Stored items
"""

(** ** What a whole cycle leaves in the replica *)

Lemma bind_done {A B} (m : M A) (k : A -> M B) (w w' : world) (b : B) :
  bind m k w = Done b w' ->
  exists a w1, m w = Done a w1 /\ k a w1 = Done b w'.
Proof.
  unfold bind. destruct (m w) as [a w1|e w1]; [eauto | discriminate].
Qed.

Lemma for_each_keeps {X A} (body : A -> X -> M A) (I : world -> Prop)
  (xs : list X) :
  (forall acc x w acc' w',
      In x xs -> I w -> body acc x w = Done acc' w' -> I w') ->
  forall acc w acc' w',
    I w -> for_each xs acc body w = Done acc' w' -> I w'.
Proof.
  induction xs as [|x xs IH]; intros Hbody acc w acc' w' HI Hrun; cbn in Hrun.
  - inversion Hrun. now subst.
  - apply bind_done in Hrun. destruct Hrun as (acc1 & w1 & Hx & Hrest).
    apply (IH (fun acc0 y w0 acc0' w0' Hy => Hbody acc0 y w0 acc0' w0' (or_intror Hy))
              acc1 w1 acc' w'); [|exact Hrest].
    eapply Hbody; [now left | exact HI | exact Hx].
Qed.

(** A new, empty directory brings no file into being. *)
Lemma put_dir_shrinks (now now' : Z) (c : string) (made : list string) :
  forall n p r m d,
    lookup (alter (put_entry now c (Dir now' [])) made n) p = inr (File r m d) ->
    lookup n p = inr (File r m d).
Proof.
  induction made as [|c0 made IH]; intros n p r m d Hl; cbn in Hl.
  - destruct n as [r0 m0 d0|m0 es]; [exact Hl|].
    destruct p as [|c' p]; [unfold put_entry in Hl; destruct (find_entry c es); discriminate|].
    assert (Hl' : lookup (Dir m0 (set_entry c (Dir now' []) es)) (c' :: p)
                  = inr (File r m d)).
    { unfold put_entry in Hl. now destruct (find_entry c es). }
    clear Hl. cbn in *.
    destruct (String.eqb_spec c c') as [<-|Hne].
    + rewrite find_entry_set_same in Hl'. destruct p; discriminate.
    + now rewrite find_entry_set_other in Hl'.
  - destruct n as [r0 m0 d0|m0 es]; [exact Hl|].
    destruct (find_entry c0 es) as [child|] eqn:Hc; [|exact Hl].
    destruct p as [|c' p]; [discriminate|]. cbn in *.
    destruct (String.eqb_spec c0 c') as [<-|Hne].
    + rewrite find_entry_set_same in Hl. rewrite Hc. now apply IH.
    + now rewrite find_entry_set_other in Hl.
Qed.

Lemma makedirs_from_shrinks (now : Z) (rest : list string) :
  forall made root root' p r m d,
    makedirs_from now made rest root = inr root' ->
    lookup root' p = inr (File r m d) -> lookup root p = inr (File r m d).
Proof.
  induction rest as [|c rest IH]; intros made root root' p r m d Hmk Hl; cbn in Hmk.
  - inversion Hmk. now subst.
  - destruct (lookup root (made ++ [c])) as [[]|[r0 m0 d0|m0 es]];
      try discriminate.
    + eapply put_dir_shrinks. eapply IH; eassumption.
    + eapply IH; eassumption.
Qed.

(** A written file is the only file that can be new. *)
Lemma put_file_new (now : Z) (name : string) (r0 : bool) (m0 : Z)
  (d0 : list byte) (parent : list string) :
  forall n p r m d,
    lookup (alter (put_entry now name (File r0 m0 d0)) parent n) p
    = inr (File r m d) ->
    p = parent ++ [name] \/ lookup n p = inr (File r m d).
Proof.
  induction parent as [|c0 parent IH]; intros n p r m d Hl; cbn in Hl.
  - destruct n as [r1 m1 d1|m1 es]; [now right|].
    destruct p as [|c' p]; [unfold put_entry in Hl; destruct (find_entry name es); discriminate|].
    assert (Hl' : lookup (Dir m1 (set_entry name (File r0 m0 d0) es)) (c' :: p)
                  = inr (File r m d)).
    { unfold put_entry in Hl. now destruct (find_entry name es). }
    clear Hl. cbn in *.
    destruct (String.eqb_spec name c') as [<-|Hne].
    + rewrite find_entry_set_same in Hl'.
      destruct p; [now left | discriminate].
    + right. now rewrite find_entry_set_other in Hl'.
  - destruct n as [r1 m1 d1|m1 es]; [now right|].
    destruct (find_entry c0 es) as [child|] eqn:Hc; [|now right].
    destruct p as [|c' p]; [discriminate|]. cbn in *.
    destruct (String.eqb_spec c0 c') as [<-|Hne].
    + rewrite find_entry_set_same in Hl. rewrite Hc.
      destruct (IH child p r m d Hl) as [->|H]; [now left | now right].
    + right. now rewrite find_entry_set_other in Hl.
Qed.

Lemma os_makedirs_done (name : string) (w w' : world) :
  os_makedirs name w = Done tt w' ->
  makedirs_from (clock w) [] (resolve name) (fs w) = inr (fs w').
Proof.
  unfold os_makedirs, path_exists. monad_unfold.
  destruct (String.eqb name EmptyString); [discriminate|]. cbn.
  destruct (makedirs_from (clock w) [] (resolve name) (fs w)) as [e|root'];
    cbn; [discriminate|].
  destruct (stat (fs w) name); cbn; intros E; inversion E; reflexivity.
Qed.

(** What a successful [open(p, 'wb')] did. *)
Lemma open_wb_done (p : string) (data : list byte) (w w' : world) :
  open_wb p data w = Done tt w' ->
  exists r,
    resolve p <> [] /\
    fs w' = alter (put_entry (clock w) (last (resolve p) EmptyString)
                             (File r (clock w) data))
                  (removelast (resolve p)) (fs w).
Proof.
  unfold open_wb. monad_unfold.
  destruct (String.eqb p EmptyString); [discriminate|].
  destruct (ends_with_sep p); [discriminate|].
  destruct (resolve p) as [|c cs]; [discriminate|]. cbv beta iota zeta.
  destruct (lookup (fs w) (removelast (c :: cs))) as [e|[r m d|m es]];
    cbn; try discriminate.
  destruct (find_entry (last (c :: cs) EmptyString) es) as [[r m' d|m' es']|];
    cbn; try discriminate; intros E; inversion E; cbn;
    eexists; (split; [discriminate | reflexivity]).
Qed.

Lemma open_rb_done (p : string) (w w' : world) (data : list byte) :
  open_rb p w = Done data w' ->
  w' = w /\ exists m, stat (fs w) p = inr (File true m data).
Proof.
  unfold open_rb. monad_unfold.
  destruct (stat (fs w) p) as [e|[[] m d|m es]]; cbn; try discriminate.
  intros E. inversion E. subst. eauto.
Qed.

Lemma shutil_copyfile_done (src dst : string) (w w' : world) :
  shutil_copyfile src dst w = Done tt w' ->
  exists r m data,
    stat (fs w) src = inr (File true m data) /\
    resolve dst <> [] /\
    fs w' = alter (put_entry (clock w) (last (resolve dst) EmptyString)
                             (File r (clock w) data))
                  (removelast (resolve dst)) (fs w).
Proof.
  unfold shutil_copyfile, copy_contents. intros H.
  apply bind_done in H. destruct H as ([] & w3 & Hcopy & Hrec).
  apply bind_done in Hcopy. destruct Hcopy as (same & w1 & Hsame & Hcopy).
  assert (w1 = w) by (unfold samefile in Hsame; monad_unfold; now inversion Hsame).
  subst w1. destruct same; [discriminate|].
  apply bind_done in Hcopy. destruct Hcopy as (data & w2 & Hread & Hwrite).
  destruct (open_rb_done _ _ _ _ Hread) as [-> [m Hm]].
  destruct (open_wb_done _ _ _ _ Hwrite) as (r & Hne & Hfs).
  unfold record in Hrec. inversion Hrec. cbn.
  exists r, m, data. now repeat split.
Qed.

Section Recopy.

Variables source_path replica_path : string.
Hypothesis roots : plain_roots source_path replica_path = true.

Let ok := tidy_name source_path replica_path.
Let good := fun w : world => tidy_disk source_path replica_path (fs w) = true.
Let T := pruned ok replica_path.
Let clean := fun w : world => no_orphans source_path replica_path (fs w).

Lemma pruned_no_orphans (w w' : world) : T w w' -> clean w -> clean w'.
Proof.
  intros [[Hframe _] Hshrink] Hclean names file (r & m & d & Hf).
  destruct (roots_inv _ _ roots) as (_ & _ & Hne).
  destruct (Hclean names file) as [n Hn].
  - exists r, m, d. now apply Hshrink.
  - exists n. now rewrite Hframe.
Qed.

"""

Assigned task:
Above are the records; report each line in them that includes the word "Hrun".

Answer section:
  induction xs as [|x xs IH]; intros Hbody acc w acc' w' HI Hrun; cbn in Hrun.
  - inversion Hrun. now subst.
  - apply bind_done in Hrun. destruct Hrun as (acc1 & w1 & Hx & Hrest).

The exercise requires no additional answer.